» **Aim of the exercise**
The records sit below. Return every line in them that holds the word "configuration".

[Stored data]
--- START ---

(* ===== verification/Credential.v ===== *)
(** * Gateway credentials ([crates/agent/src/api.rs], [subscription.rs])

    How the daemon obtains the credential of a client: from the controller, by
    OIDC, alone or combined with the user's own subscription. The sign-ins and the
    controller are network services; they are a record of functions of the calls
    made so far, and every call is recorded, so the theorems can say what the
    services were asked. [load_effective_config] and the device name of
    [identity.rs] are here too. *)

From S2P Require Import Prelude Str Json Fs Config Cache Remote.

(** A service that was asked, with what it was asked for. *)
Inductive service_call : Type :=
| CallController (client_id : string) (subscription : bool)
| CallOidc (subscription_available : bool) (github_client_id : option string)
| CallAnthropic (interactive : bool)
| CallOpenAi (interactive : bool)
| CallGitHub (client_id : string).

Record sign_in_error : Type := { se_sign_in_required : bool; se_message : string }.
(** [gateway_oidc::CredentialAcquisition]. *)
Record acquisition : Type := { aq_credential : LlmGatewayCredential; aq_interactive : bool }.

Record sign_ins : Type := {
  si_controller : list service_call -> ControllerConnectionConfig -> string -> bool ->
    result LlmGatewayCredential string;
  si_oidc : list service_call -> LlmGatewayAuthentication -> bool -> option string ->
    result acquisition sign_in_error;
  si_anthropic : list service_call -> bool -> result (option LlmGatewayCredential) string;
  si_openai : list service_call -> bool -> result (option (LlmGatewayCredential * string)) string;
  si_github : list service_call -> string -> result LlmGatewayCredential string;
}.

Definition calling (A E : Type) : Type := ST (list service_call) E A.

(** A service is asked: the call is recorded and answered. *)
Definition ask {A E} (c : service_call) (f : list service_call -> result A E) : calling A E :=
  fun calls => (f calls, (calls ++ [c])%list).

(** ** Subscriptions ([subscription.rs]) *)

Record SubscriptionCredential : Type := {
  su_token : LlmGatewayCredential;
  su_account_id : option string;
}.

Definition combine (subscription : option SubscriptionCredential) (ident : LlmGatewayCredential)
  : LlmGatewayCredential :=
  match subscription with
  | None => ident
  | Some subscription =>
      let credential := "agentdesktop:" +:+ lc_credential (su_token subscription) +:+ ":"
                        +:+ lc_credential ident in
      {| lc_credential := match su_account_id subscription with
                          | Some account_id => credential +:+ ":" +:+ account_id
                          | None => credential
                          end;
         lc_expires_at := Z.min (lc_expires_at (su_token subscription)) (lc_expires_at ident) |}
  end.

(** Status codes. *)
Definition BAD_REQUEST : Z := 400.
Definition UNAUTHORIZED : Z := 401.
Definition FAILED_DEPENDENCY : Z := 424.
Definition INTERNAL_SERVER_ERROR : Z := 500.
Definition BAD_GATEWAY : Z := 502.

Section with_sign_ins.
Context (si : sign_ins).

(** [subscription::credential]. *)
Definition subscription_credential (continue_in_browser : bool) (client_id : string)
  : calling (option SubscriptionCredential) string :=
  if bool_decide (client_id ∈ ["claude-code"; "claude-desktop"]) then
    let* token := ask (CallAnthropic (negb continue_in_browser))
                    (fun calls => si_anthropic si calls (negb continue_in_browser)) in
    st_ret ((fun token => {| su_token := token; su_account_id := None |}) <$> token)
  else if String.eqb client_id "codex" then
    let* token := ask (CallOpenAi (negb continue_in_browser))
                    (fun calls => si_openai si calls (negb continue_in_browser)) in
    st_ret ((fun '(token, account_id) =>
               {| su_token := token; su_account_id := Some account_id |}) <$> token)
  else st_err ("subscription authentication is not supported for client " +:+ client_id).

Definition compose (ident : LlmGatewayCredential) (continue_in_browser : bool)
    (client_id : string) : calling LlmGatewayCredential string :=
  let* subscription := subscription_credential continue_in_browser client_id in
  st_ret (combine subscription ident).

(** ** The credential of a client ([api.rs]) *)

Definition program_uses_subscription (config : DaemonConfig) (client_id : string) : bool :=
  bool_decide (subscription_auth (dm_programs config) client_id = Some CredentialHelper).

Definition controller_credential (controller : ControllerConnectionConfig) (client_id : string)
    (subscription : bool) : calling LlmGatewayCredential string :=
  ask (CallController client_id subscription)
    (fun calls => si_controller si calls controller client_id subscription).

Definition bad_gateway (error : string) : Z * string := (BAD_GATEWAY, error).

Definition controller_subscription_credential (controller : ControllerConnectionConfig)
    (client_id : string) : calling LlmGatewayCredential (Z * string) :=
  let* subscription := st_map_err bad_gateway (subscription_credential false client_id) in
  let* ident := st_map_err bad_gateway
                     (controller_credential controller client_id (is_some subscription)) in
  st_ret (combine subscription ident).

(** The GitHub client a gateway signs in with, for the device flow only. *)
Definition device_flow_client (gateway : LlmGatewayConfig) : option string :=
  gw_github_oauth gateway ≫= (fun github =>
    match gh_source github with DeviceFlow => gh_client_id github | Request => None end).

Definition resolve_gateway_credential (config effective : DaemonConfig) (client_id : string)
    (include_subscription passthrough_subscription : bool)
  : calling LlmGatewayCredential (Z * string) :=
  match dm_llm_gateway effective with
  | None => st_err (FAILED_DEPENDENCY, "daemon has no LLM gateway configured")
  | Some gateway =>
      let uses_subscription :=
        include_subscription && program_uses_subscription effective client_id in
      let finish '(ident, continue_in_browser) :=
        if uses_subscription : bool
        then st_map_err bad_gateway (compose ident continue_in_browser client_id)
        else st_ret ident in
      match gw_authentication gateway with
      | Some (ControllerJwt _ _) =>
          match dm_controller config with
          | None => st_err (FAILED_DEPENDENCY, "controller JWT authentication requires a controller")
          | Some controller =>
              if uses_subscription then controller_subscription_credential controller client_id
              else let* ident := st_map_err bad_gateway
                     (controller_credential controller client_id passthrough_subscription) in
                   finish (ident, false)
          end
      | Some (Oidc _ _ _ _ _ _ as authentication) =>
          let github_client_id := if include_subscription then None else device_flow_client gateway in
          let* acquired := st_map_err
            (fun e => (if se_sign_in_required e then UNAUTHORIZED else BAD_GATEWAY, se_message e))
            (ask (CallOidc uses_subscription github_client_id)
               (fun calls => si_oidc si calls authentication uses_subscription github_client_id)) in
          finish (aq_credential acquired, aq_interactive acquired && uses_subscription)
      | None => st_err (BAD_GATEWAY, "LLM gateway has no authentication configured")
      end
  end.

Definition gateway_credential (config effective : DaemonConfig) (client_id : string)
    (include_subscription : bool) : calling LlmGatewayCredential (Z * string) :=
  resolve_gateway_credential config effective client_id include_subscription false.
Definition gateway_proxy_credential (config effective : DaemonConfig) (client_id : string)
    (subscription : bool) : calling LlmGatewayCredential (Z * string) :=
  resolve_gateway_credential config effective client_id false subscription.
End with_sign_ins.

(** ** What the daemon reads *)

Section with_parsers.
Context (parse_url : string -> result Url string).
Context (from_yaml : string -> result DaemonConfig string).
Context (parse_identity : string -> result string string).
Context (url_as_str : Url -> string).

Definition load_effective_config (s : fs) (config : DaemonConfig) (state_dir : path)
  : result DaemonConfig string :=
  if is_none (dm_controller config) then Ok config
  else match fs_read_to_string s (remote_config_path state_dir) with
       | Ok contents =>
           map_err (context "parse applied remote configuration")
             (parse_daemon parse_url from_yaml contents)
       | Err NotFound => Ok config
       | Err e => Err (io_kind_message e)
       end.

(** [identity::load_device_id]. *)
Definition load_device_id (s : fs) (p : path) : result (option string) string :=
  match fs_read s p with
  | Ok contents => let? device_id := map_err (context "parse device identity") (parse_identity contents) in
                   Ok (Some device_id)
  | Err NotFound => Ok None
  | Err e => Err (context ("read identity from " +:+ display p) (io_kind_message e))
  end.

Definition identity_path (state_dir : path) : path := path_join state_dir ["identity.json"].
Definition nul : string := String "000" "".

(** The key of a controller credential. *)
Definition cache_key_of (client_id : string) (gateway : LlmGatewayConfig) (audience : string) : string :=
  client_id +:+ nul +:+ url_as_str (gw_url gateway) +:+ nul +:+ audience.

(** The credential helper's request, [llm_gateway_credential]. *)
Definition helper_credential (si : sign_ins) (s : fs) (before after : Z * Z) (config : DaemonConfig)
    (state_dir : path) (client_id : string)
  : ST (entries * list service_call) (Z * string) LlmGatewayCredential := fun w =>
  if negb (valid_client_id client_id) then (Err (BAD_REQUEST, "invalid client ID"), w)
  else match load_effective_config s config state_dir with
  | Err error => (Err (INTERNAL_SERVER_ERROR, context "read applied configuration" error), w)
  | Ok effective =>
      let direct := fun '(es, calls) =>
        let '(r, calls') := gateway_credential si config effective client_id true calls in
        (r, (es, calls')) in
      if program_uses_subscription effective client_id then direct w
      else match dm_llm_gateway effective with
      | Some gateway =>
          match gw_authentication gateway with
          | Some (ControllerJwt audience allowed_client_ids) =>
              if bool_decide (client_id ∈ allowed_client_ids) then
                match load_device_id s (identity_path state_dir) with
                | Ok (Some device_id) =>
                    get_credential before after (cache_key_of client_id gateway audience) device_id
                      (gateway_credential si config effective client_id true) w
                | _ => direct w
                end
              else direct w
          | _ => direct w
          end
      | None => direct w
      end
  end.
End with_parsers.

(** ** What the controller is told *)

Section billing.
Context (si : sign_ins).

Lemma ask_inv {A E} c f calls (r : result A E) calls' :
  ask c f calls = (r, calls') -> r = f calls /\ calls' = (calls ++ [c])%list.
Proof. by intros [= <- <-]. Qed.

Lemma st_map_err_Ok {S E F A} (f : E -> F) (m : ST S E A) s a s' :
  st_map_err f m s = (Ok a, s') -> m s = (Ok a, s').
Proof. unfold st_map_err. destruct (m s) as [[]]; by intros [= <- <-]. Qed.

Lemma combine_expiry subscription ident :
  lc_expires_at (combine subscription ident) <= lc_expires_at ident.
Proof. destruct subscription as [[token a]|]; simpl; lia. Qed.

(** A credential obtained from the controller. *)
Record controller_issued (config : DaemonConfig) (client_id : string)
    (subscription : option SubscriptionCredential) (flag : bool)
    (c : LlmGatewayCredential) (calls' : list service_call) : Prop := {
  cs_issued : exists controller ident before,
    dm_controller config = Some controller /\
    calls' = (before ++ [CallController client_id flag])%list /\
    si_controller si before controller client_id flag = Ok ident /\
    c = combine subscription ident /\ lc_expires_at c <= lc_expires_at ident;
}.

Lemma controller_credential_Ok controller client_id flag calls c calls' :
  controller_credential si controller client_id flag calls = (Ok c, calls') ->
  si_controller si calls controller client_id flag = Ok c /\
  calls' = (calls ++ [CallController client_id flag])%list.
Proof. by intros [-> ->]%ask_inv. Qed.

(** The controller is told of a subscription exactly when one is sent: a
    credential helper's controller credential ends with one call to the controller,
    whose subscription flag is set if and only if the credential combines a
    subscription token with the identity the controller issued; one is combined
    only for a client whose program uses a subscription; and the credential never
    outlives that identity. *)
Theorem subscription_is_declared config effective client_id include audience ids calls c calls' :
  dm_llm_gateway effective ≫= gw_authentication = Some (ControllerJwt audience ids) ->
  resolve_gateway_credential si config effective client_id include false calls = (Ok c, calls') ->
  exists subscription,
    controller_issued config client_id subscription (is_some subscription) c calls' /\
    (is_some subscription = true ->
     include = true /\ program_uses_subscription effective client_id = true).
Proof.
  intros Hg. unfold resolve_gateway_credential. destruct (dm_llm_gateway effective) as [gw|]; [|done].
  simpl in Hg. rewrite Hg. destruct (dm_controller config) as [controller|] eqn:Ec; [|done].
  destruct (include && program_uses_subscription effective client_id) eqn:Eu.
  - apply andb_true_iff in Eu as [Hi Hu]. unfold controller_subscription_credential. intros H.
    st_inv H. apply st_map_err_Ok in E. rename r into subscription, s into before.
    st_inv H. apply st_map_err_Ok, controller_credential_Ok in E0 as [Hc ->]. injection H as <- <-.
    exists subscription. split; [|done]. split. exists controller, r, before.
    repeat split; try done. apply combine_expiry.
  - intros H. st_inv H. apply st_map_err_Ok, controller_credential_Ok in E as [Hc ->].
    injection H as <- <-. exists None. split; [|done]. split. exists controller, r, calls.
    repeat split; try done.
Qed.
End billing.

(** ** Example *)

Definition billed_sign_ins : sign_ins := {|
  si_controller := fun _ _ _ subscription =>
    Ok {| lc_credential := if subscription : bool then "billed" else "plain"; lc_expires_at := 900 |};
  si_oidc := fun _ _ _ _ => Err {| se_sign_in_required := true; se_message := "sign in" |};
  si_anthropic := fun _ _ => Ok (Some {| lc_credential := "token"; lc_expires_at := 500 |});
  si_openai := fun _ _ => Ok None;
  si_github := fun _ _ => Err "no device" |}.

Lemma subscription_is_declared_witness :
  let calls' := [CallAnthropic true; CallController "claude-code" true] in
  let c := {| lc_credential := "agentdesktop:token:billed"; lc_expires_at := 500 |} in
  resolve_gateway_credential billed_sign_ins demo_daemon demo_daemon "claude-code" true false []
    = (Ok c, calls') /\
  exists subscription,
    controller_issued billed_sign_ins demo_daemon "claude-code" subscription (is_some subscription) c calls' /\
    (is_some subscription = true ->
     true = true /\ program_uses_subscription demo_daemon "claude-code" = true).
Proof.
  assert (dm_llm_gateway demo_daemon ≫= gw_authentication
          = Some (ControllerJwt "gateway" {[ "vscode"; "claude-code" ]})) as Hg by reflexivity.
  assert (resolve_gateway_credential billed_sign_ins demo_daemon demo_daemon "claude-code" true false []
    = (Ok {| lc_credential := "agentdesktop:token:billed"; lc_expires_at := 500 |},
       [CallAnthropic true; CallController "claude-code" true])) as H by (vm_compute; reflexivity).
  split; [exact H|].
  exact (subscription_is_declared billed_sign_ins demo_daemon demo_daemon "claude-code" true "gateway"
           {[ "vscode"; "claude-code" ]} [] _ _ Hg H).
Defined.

--- END ---

» **Exercise solution**
           map_err (context "parse applied remote configuration")
  | Err error => (Err (INTERNAL_SERVER_ERROR, context "read applied configuration" error), w)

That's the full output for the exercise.